Paul Robeson was a famous African American athlete, singer, actor and advocate for the civil rights of people around the world.  He rose to prominence in a time when segregation was legal in America and black people were being lynched by white mobs, especially in the South.

Born on April 9, 1898 in Princeton, New Jersey, Paul Robeson was the youngest of five children.  His father was a runaway slave who went on to graduate from Lincoln University, and his mother came from a family of Quakers who worked for the abolition of slavery. His family was familiar with hardship and the determination to rise above it.  His own life was no less challenging.

In 1915, Paul won a four-year academic scholarship to Rutgers University.  In spite of open violence and racism expressed by teammates, Robeson won 15 varsity letters in sports (baseball, basketball, track) and was twice named to the All American Football Team.  He received the Phi Beta Kappa key in his junior year, belonged to the Cap Skull Honor Society and was the Valedictorian of his graduating class in 1919.  However, it wasn't until 1995, 19 years after his death, that Paul Robeson was inducted into the College Football Hall of Fame.

At Columbia Law School (1919 to 1923), Paul met and married Dr..Eslanda Cordoza Goode, who was to become the first black woman to head a pathology laboratory. He took a job with a law firm, but left when a white secretary refused to take dictation from him.  He decided to leave the practice of law and use his artistic talents in theater and music to promote African American history and culture.

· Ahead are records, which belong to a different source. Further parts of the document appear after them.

(** ** _process_approvals *)

(** One approved row; the flag says whether the loop goes on. *)
Definition approval_turn (env : CycleEnv F) (config : PolicyConfig F) (p : PortfolioState F) (equity : option F)
    (signal : SignalCandidate F) (w : SignalWorld F) (l : Loop) : result exn bool * Loop :=
  if negb (allowed (check_entry (ce_pdt env) equity (w_today w) (day_trades (risk (l_state l))))) then (Ok false, l) else
  match evaluate_risk (w_local_now w) (sc_symbol signal) (sc_size_pct signal) p (l_weekly l) config (w_bars w) with
  | Err e => (Err (Uncaught e), l)
  | Ok r =>
      if negb (ra_approved r) then (Ok true, rejected_by "approval.stale_rejected" signal (others w l)) else
      match _policy_request signal r config p w with
      | Err e => (Err e, l)
      | Ok q =>
          let l := others w (act [AskPolicy q] l) in
          match w_policy w with
          | PolicyDown exc => (Err (RuntimeError ("Policy service unreachable: " +:+ exc)), l)
          | Verdict decision _ =>
              if negb (String.eqb decision "APPROVE") then
                (Ok true, rejected_by "approval.stale_rejected" signal l)
              else
              match _submit_order env signal r p w with
              | (Err e, done_) => (Err e, act done_ l)
              | (Ok order, done_) =>
                  let l := act done_ l in
                  if negb (_order_accepted order) then (Ok true, l)
                  else
                    (Ok true, act [Audit "trade.executed.approval" (sc_signal_id signal) (amount_usd order);
                                   Acted (sc_signal_id signal)]
                                (spend (amount_usd order) (on_state (book_entry env signal order w) l)))
              end
          end
      end
  end.
(* ===== verification/Worker.v ===== *)
(** * The trade worker

    Models [services/strategy-service/src/strategy_service/worker.py]: one cycle over the
    watchlist, with the exit signals of the open positions, the champion and the paper
    challengers of each symbol, the entry gates, and the pipeline an entry goes through to
    the execution service. The bars, the model, the accounts and the answers of the other
    services are inputs of the symbol or of the signal they are asked for, and may fail; the
    roster is the lifecycle store of [Service], read at its own moment. The gross exposure
    of the policy request, which no rule reads, is left out. Shown: an order of the worker
    passed every guard and belongs to a sleeve the roster names; on the figures the backtest
    has, the worker decides what the backtest signals; a failure costs the symbol it
    happens in and no other; and a symbol never has two exit signals pending. *)

From S2P Require Import PyFloat Store StoreProofs StoreTheorems Contracts Indicators Strategies Policy Journal Evidence Service Signals Prelude.
From Stdlib Require Import Floats.SpecFloat QArith.
Local Close Scope Q_scope.
Local Open Scope Z_scope.
(** The reads of the journal answer nothing where they fail; only completeness says so. *)
#[export] Instance journal_archive {F} `{PyFloat F} : Archive F (Journal F * Faults) := {
  read_bars symbol timeframe moment '(j, f) :=
    Ok (map b_bar_ts (bars_as_of symbol timeframe moment 1000 (f_bars f) j));
  read_timeframes symbol '(j, f) := Ok (bar_timeframes symbol (f_timeframes f) j);
  read_gaps symbol timeframe start stop interval '(j, f) :=
    k_gap_count <$> completeness symbol timeframe start stop interval (f_completeness f) j;
  read_rejected symbol moment '(j, f) :=
    Ok (map x_rejected (execution_rows None None (Some symbol) None (Some "default") None (Some moment) 5000 (f_executions f) j))
}.

(** ** A review refuses exactly when a rule is broken *)

Section refuses.
Context {F J : Type} `{HF : PyFloat F} `{HA : Archive F J}.
Implicit Types (journal : J) (active : VetoPolicy F).

(** The rules, on what the archive answered. *)
Inductive broken journal subject moment active timeframe : string -> Prop :=
| TooFewBars bars : read_bars subject timeframe moment journal = Ok bars ->
    Z.of_nat (length bars) < min_archived_bars active ->
    broken journal subject moment active timeframe "insufficient_history"
| Stale bars t : read_bars subject timeframe moment journal = Ok bars -> t ∈ bars ->
    Forall (fun t' => t' <= t) bars ->
    nltb (max_stale_minutes active) (nround 2 (ndiv (total_seconds (moment - t)) (nofZ 60))) = true ->
    broken journal subject moment active timeframe "stale_series"
| Gapped n : read_gaps subject timeframe (moment - timedelta_hours (window_hours active)) moment
      (v_expected_interval_minutes active) journal = Ok n ->
    max_gap_count active < n -> broken journal subject moment active timeframe "gapped_series"
| Untradeable rows : read_rejected subject moment journal = Ok rows ->
    max_recent_rejected_orders active < Z.of_nat (length (List.filter Datatypes.id rows)) ->
    broken journal subject moment active timeframe "orders_keep_being_rejected".
(* ===== verification/Challengers.v ===== *)
(** * The challengers

    Models [libs/challengers]: the bounds and their clamp ([bounds.py]), a proposal and the
    only way to make one ([proposal.py]), the perturbations of a champion ([generate.py]),
    the comparison of two sleeves on paper ([compare.py]), the campaign that judges
    challengers together ([campaign.py]) and the learning cycle ([learning.py]), which writes
    to the store of [Store]. The digests, the rendering of an f-string, the walk-forward and
    the deflation are parameters; the dictionaries printed for a reader are left out. Shown:
    a proposal stays within the declared bounds, from its generation to the parameters a
    sleeve trades on paper; every trial of a campaign counts against each of its results;
    and a learning cycle writes nothing but proposals and its report. *)

From S2P Require Import PyFloat Store StoreProofs Contracts Policy Journal Attribution Evidence Service Veto Prelude.
From Stdlib Require Import Ascii Floats.SpecFloat.
Local Close Scope Q_scope.
Local Open Scope Z_scope.

(** ** bounds.py *)

Definition BOUNDS_VERSION := "1".

Record Bound (F : Type) := { low : F; high : F; integer : bool }.
Arguments low {F}. Arguments high {F}. Arguments integer {F}.

Record ChallengerBounds (F : Type) := {
  bounded : pydict (Bound F);
  max_challengers_per_campaign : nat
}.
Arguments bounded {F}. Arguments max_challengers_per_campaign {F}.

Section bounds.
Context {F : Type} `{HF : PyFloat F}.
Local Open Scope py_scope.
(* ===== verification/Learning.v ===== *)
(** * The learning cycle

    Models [libs/challengers] [learning.py] and the orchestrator's [learning_worker.py]: the
    cycle that perturbs a champion, judges the challengers together and records them, and
    the batch that runs it over the paper sleeves a human owns. The registry's files, the
    digests and the rendering of an f-string are parameters; the journal, the veto, the
    attribution, the walk-forward and the store are those of their own files. Shown: a batch
    changes nothing but the two research tables, which it only appends to; it proposes
    nothing without the evidence it asks for; and what it proposes is within its bounds,
    down to the parameters the sleeve of a challenger trades. *)

From S2P Require Import PyFloat Store StoreProofs Policy Journal JournalTheorems Attribution Evidence Service Indicators Strategies Backtest Stats Validation Veto Challengers Prelude.
From Stdlib Require Import Ascii Floats.SpecFloat.
Local Close Scope Q_scope.
Local Open Scope Z_scope.

(** ** learning.py *)

Record LearningThresholds (F : Type) := {
  min_paper_round_trips : Z;
  min_out_of_sample_trades : Z;
  min_parameter_stability : F;
  lt_min_deflated_sharpe : F
}.
Arguments min_paper_round_trips {F}. Arguments min_out_of_sample_trades {F}.
Arguments min_parameter_stability {F}. Arguments lt_min_deflated_sharpe {F}.

(** The dict [paper_feedback]: what the paper fills made, and the digest of the artifact
    they were made with. *)
Record PaperFeedback (F : Type) := {
  pf_performance : Performance F;
  strategy_artifact_sha256 : option string
}.
Arguments pf_performance {F}. Arguments strategy_artifact_sha256 {F}.

Record LearningCycleReport (F : Type) := {
  lr_campaign_id : string;
  lr_status : string;
  lr_strategy_id : string;
  lr_symbol : string;
  lr_base_version : string;
  lr_as_of : datetime;
  lr_paper_feedback : PaperFeedback F;
  lr_veto : VetoDecision F;
  lr_campaign : option (CampaignResult F);
  qualified_proposals : list string;
  recorded_proposal_ids : list Z;
  lr_deployment_authority : bool;
  lr_promotion_authority : bool
}.
Arguments lr_campaign_id {F}. Arguments lr_status {F}. Arguments lr_strategy_id {F}. Arguments lr_symbol {F}.
Arguments lr_base_version {F}. Arguments lr_as_of {F}. Arguments lr_paper_feedback {F}. Arguments lr_veto {F}.
Arguments lr_campaign {F}. Arguments qualified_proposals {F}. Arguments recorded_proposal_ids {F}.
Arguments lr_deployment_authority {F}. Arguments lr_promotion_authority {F}.

(** What ends a cycle: the store, a proposal refused, the deflation, or another exception of
    the worker's own. *)
Inductive LearningError :=
| InStore (e : StoreError)
| Refused (e : ProposalError)
| NotDeflated (message : string)
| Unusable (message : string).

(** The functions of the libraries a cycle calls, and what they render. *)
Class Digests (F : Type) := {
  challenger_digest : string -> string -> string -> pydict F -> string;
  campaign_digest : string -> string -> string -> pydict F -> datetime -> string;
  report_digest : LearningCycleReport F -> string;
  render : fstr F -> string;
  show_clamp : Clamp F -> string
}.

On stage in London, Robeson earned international critical acclaim for his lead role in Othello, winning the Donaldson Award for Best Acting Performance (1944) for his portrayal of “Othello” on Broadway.  Robeson performed in Eugene O'Neil's Emperor Jones, “All God's Chillun Got Wings” and the musical “Show Boat. “ He is known for changing the “Show Boat “ song "Old Man River" from the lamentable lyrics "I'm tired of livin' and feared of dyin'," to a stronger and more political, "I must keep fightin' until I'm dyin'."  His 11 films include “Body and Soul “ (1924), “Jericho “ ,(1937) and “Proud Valley” (1939).

Paul noted that his travels had taught him that racism was not as virulent in Europe as it was in the United States.  At home, it was difficult to find restaurants that would serve him; theaters in New York would only seat blacks in the upper balconies and his performances were often surrounded with threats or outright harassment.  In London, on the other hand, Robeson's opening night performance of  “ The Emperor Jones” brought the audience to its feet with cheers for twelve encores.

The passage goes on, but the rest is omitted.